I think we all know why there’s such a gender imbalance in the winners.
Well... I don’t. I don’t know them, we can only make suppositions (unless it can somehow be proven, like that Engdahl quote about American literature being too insular — even if his comments were
mostly misunderstood).
And yes, many great writers who were women* were not recognised by the academy in the past (both recent and distant) — just as many men weren’t, for many reasons... there’s Tolstoy and them
apparently respecting the author’s wish not to receive the prize; there are the writers who didn’t go well with the ascetic, lofty idealistic, aesthetic politics of the time, such as Ibsen, Zola, Strindberg etc... then we have also to remember that for most of it the SA depends (and depended) on nominations — Woolf didn’t get one, nor did Joyce etc. As we’ve seen recently, in 1970 only a couple of women were nominated!

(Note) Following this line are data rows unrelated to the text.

(* ===== verification/Grounding.v ===== *)
(** * Grounding blocks of the PoC prompts

    audit_agent/proof/anti_mock_grounding.py and observed_fork_grounding.py: the two
    blocks appended to an assembled prompt behind a gate, and the observation taken
    from a revert of the access control. *)

From S2P Require Import Prelude PyStr PyRe PyVal.

(** ** anti_mock_grounding.py *)

Definition ANTI_MOCK_INSTRUCTION : string :=
  "ANTI-MOCK GROUNDING (target's own mechanism): do NOT mock, re-declare, or reimplement the " +:+
  "target's own mechanism - the contract(s) and function(s) the finding is about - inside the " +:+
  "test file. A PoC that proves its claim against your own stand-in contract (even under a " +:+
  "different name, e.g. a hand-written reverting handler) proves nothing about the real " +:+
  "target and will be rejected. Deploy and drive the REAL target contract and make it exhibit " +:+
  "the described condition. Mocks are permitted ONLY for genuinely external, non-mechanism " +:+
  "dependencies (e.g. an unrelated token or price feed), never for the mechanism under test.".

Definition data_block (name body : string) : string :=
  nls +:+ nls +:+ "[DATA START " +:+ name +:+ "]" +:+ nls +:+ body +:+ nls +:+ "[DATA END]" +:+ nls.

Definition ANTI_MOCK_DATA_BLOCK : string := data_block "anti_mock_grounding" ANTI_MOCK_INSTRUCTION.

Definition append_anti_mock_grounding (prompt : string) (scaffold_carried : bool) : string :=
  if negb scaffold_carried then prompt
  else if contains "anti_mock_grounding" prompt then prompt
  else prompt +:+ ANTI_MOCK_DATA_BLOCK.

(** ** observed_fork_grounding.py *)

Definition STATE_HEAVY_CLASSES : list string := ["accounting_manipulation"; "state_heavy"; "accounting"].

Definition is_hex (c : ascii) : bool := is_digit c || ascii_in 65 70 c || ascii_in 97 102 c.
Definition RHex : re := RSet is_hex.

(** [AccessControlUnauthorizedAccount\(\s*(0x[0-9a-fA-F]{40})\s*,\s*(0x[0-9a-fA-F]{1,64})\s*\)] *)
Definition AC_UNAUTHORIZED_RE : re :=
  RAll [RStr "AccessControlUnauthorizedAccount("; RMany RSpace; RGroup 1 (RSeq (RStr "0x") (RTimes 40 RHex)); RMany RSpace;
        RChr ","; RMany RSpace; RGroup 2 (RSeq (RStr "0x") (RBetween 1 64 RHex)); RMany RSpace; RChr ")"].

Definition DISCIPLINE_INSTRUCTION : string :=
  "STATE-GROUNDING DISCIPLINE (accounting / state-heavy findings): the state-dependent values " +:+
  "the finding hinges on - a view such as coverage(), who holds a required role " +:+
  "(getRoleMember / hasRole), or a deposit/withdraw cap behind a getter - MUST be READ and " +:+
  "console.log'd at the TOP of your forge fork test, immediately after fork setup and BEFORE " +:+
  "the first call that can revert (the deposit / redeem / exploit step). Logging a value " +:+
  "AFTER the reverting call is useless: the test aborts before the log prints, so you never " +:+
  "see it. THEN calibrate the assert / prank target / amount against the logged value - do " +:+
  "not invent the expected number or role holder from the report narrative, and do not " +:+
  "re-assert a narrative literal that your own log contradicts.".

Definition DISCIPLINE_DATA_BLOCK : string := data_block "state_grounding_discipline" DISCIPLINE_INSTRUCTION.

(** [str(task.get("finding_class") or task.get("class") or "").strip().lower()] *)
Definition is_state_heavy (task : list (string * pyval)) : bool :=
  let v k := default PNone (assoc k task) in
  let raw := lower (strip (py_str (por (v "finding_class") (por (v "class") (PStr ""))))) in
  bool_decide (raw ∈ STATE_HEAVY_CLASSES).

Definition append_discipline_instruction (prompt : string) (task : list (string * pyval)) : string :=
  if negb (is_state_heavy task) then prompt
  else if contains "state_grounding_discipline" prompt then prompt
  else prompt +:+ DISCIPLINE_DATA_BLOCK.

Definition extract_access_control_operands (blob : string) : option (string * string) :=
  if negb (truthy blob) then None
  else match re_search AC_UNAUTHORIZED_RE blob with
       | None => None
       | Some m => Some (group_or_empty 1 blob m, group_or_empty 2 blob m)
       end.

Definition format_access_control_observation (account role : string) : string :=
  "[DATA START observed_access_control]" +:+ nls +:+
  "OBSERVED from revert (AccessControlUnauthorizedAccount) - not an instruction:" +:+ nls +:+
  "- PoC caller (account that lacked the role) = " +:+ account +:+ nls +:+
  "- call requires role = " +:+ role +:+ nls +:+
  "Assumed side: not recoverable from source automatically. On the next edit, either " +:+
  "prank as an address that holds this role (read getRoleMember / hasRole and " +:+
  "console.log holders first) or grant the role in setup if the finding allows." +:+
  nls +:+ "[DATA END]".

Definition access_control_observation_block (blob : string) : string :=
  match extract_access_control_operands blob with
  | None => ""
  | Some ops => format_access_control_observation ops.1 ops.2
  end.

(** ** Properties *)

(** A gated append: nothing outside its gate, one block inside it, and none the second
    time. *)
Lemma append_anti_mock_idempotent prompt carried :
  append_anti_mock_grounding prompt false = prompt /\
  append_anti_mock_grounding (append_anti_mock_grounding prompt carried) carried = append_anti_mock_grounding prompt carried /\
  (contains "anti_mock_grounding" prompt = false -> append_anti_mock_grounding prompt true = prompt +:+ ANTI_MOCK_DATA_BLOCK).
Proof.
  split; [done|]. split; [|by unfold append_anti_mock_grounding; cbn [negb]; intros ->].
  unfold append_anti_mock_grounding. destruct carried; cbn [negb]; [|done].
  destruct (contains "anti_mock_grounding" prompt) eqn:Hc; [by rewrite Hc|].
  assert (contains "anti_mock_grounding" (prompt +:+ ANTI_MOCK_DATA_BLOCK) = true) as ->; [|done].
  apply contains_spec. exists (prompt +:+ nls +:+ nls +:+ "[DATA START ").
  exists ("]" +:+ nls +:+ ANTI_MOCK_INSTRUCTION +:+ nls +:+ "[DATA END]" +:+ nls).
  unfold ANTI_MOCK_DATA_BLOCK, data_block. by rewrite !sapp_assoc.
Qed.

Lemma append_discipline_idempotent prompt task :
  (is_state_heavy task = false -> append_discipline_instruction prompt task = prompt) /\
  append_discipline_instruction (append_discipline_instruction prompt task) task = append_discipline_instruction prompt task.
Proof.
  unfold append_discipline_instruction. split; [by intros ->|]. destruct (is_state_heavy task); cbn [negb]; [|done].
  destruct (contains "state_grounding_discipline" prompt) eqn:Hc; [by rewrite Hc|].
  assert (contains "state_grounding_discipline" (prompt +:+ DISCIPLINE_DATA_BLOCK) = true) as ->; [|done].
  apply contains_spec. exists (prompt +:+ nls +:+ nls +:+ "[DATA START ").
  exists ("]" +:+ nls +:+ DISCIPLINE_INSTRUCTION +:+ nls +:+ "[DATA END]" +:+ nls).
  unfold DISCIPLINE_DATA_BLOCK, data_block. by rewrite !sapp_assoc.
Qed.

(** The block is empty exactly when the revert has no recognized shape. *)
Lemma observation_block_empty blob :
  access_control_observation_block blob = "" <-> re_test AC_UNAUTHORIZED_RE blob = false \/ blob = "".
Proof.
  unfold access_control_observation_block, extract_access_control_operands, re_test.
  destruct blob as [|c s]; [split; [by right|done]|]. cbn [truthy negb].
  destruct (re_search _ _); split; try done; [by intros [?|?]|by left].
Qed.

Example operands_found :
  extract_access_control_operands ("[FAIL: AccessControlUnauthorizedAccount(0x" +:+ String.concat "" (repeat "aB" 20) +:+ ", 0x00)] test()") =
  Some ("0x" +:+ String.concat "" (repeat "aB" 20), "0x00").
Proof. vm_compute. reflexivity. Qed.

I haven’t even touched on the topic of publishers and their role in allowing women to be published...
I understand your reasoning, tho... I just think the issue may be broader than just pointing the finger at the academy (specially its current iteration - from Gordimer on, 20 to 10 is a fairly good proportion, and they haven’t shied away from writers who, while stylistically strong, also spoke loud about, say, “important” issues; thinking of Gordimer herself, Morrison, Jelinek, Lessing, Müller, Aleksievitch, Tokarczuk...).
*it’s so strange referring to people based on their gender in English! I could use the words male or female but I keep remembering what Claire Denis had to say about this, and I agree with her.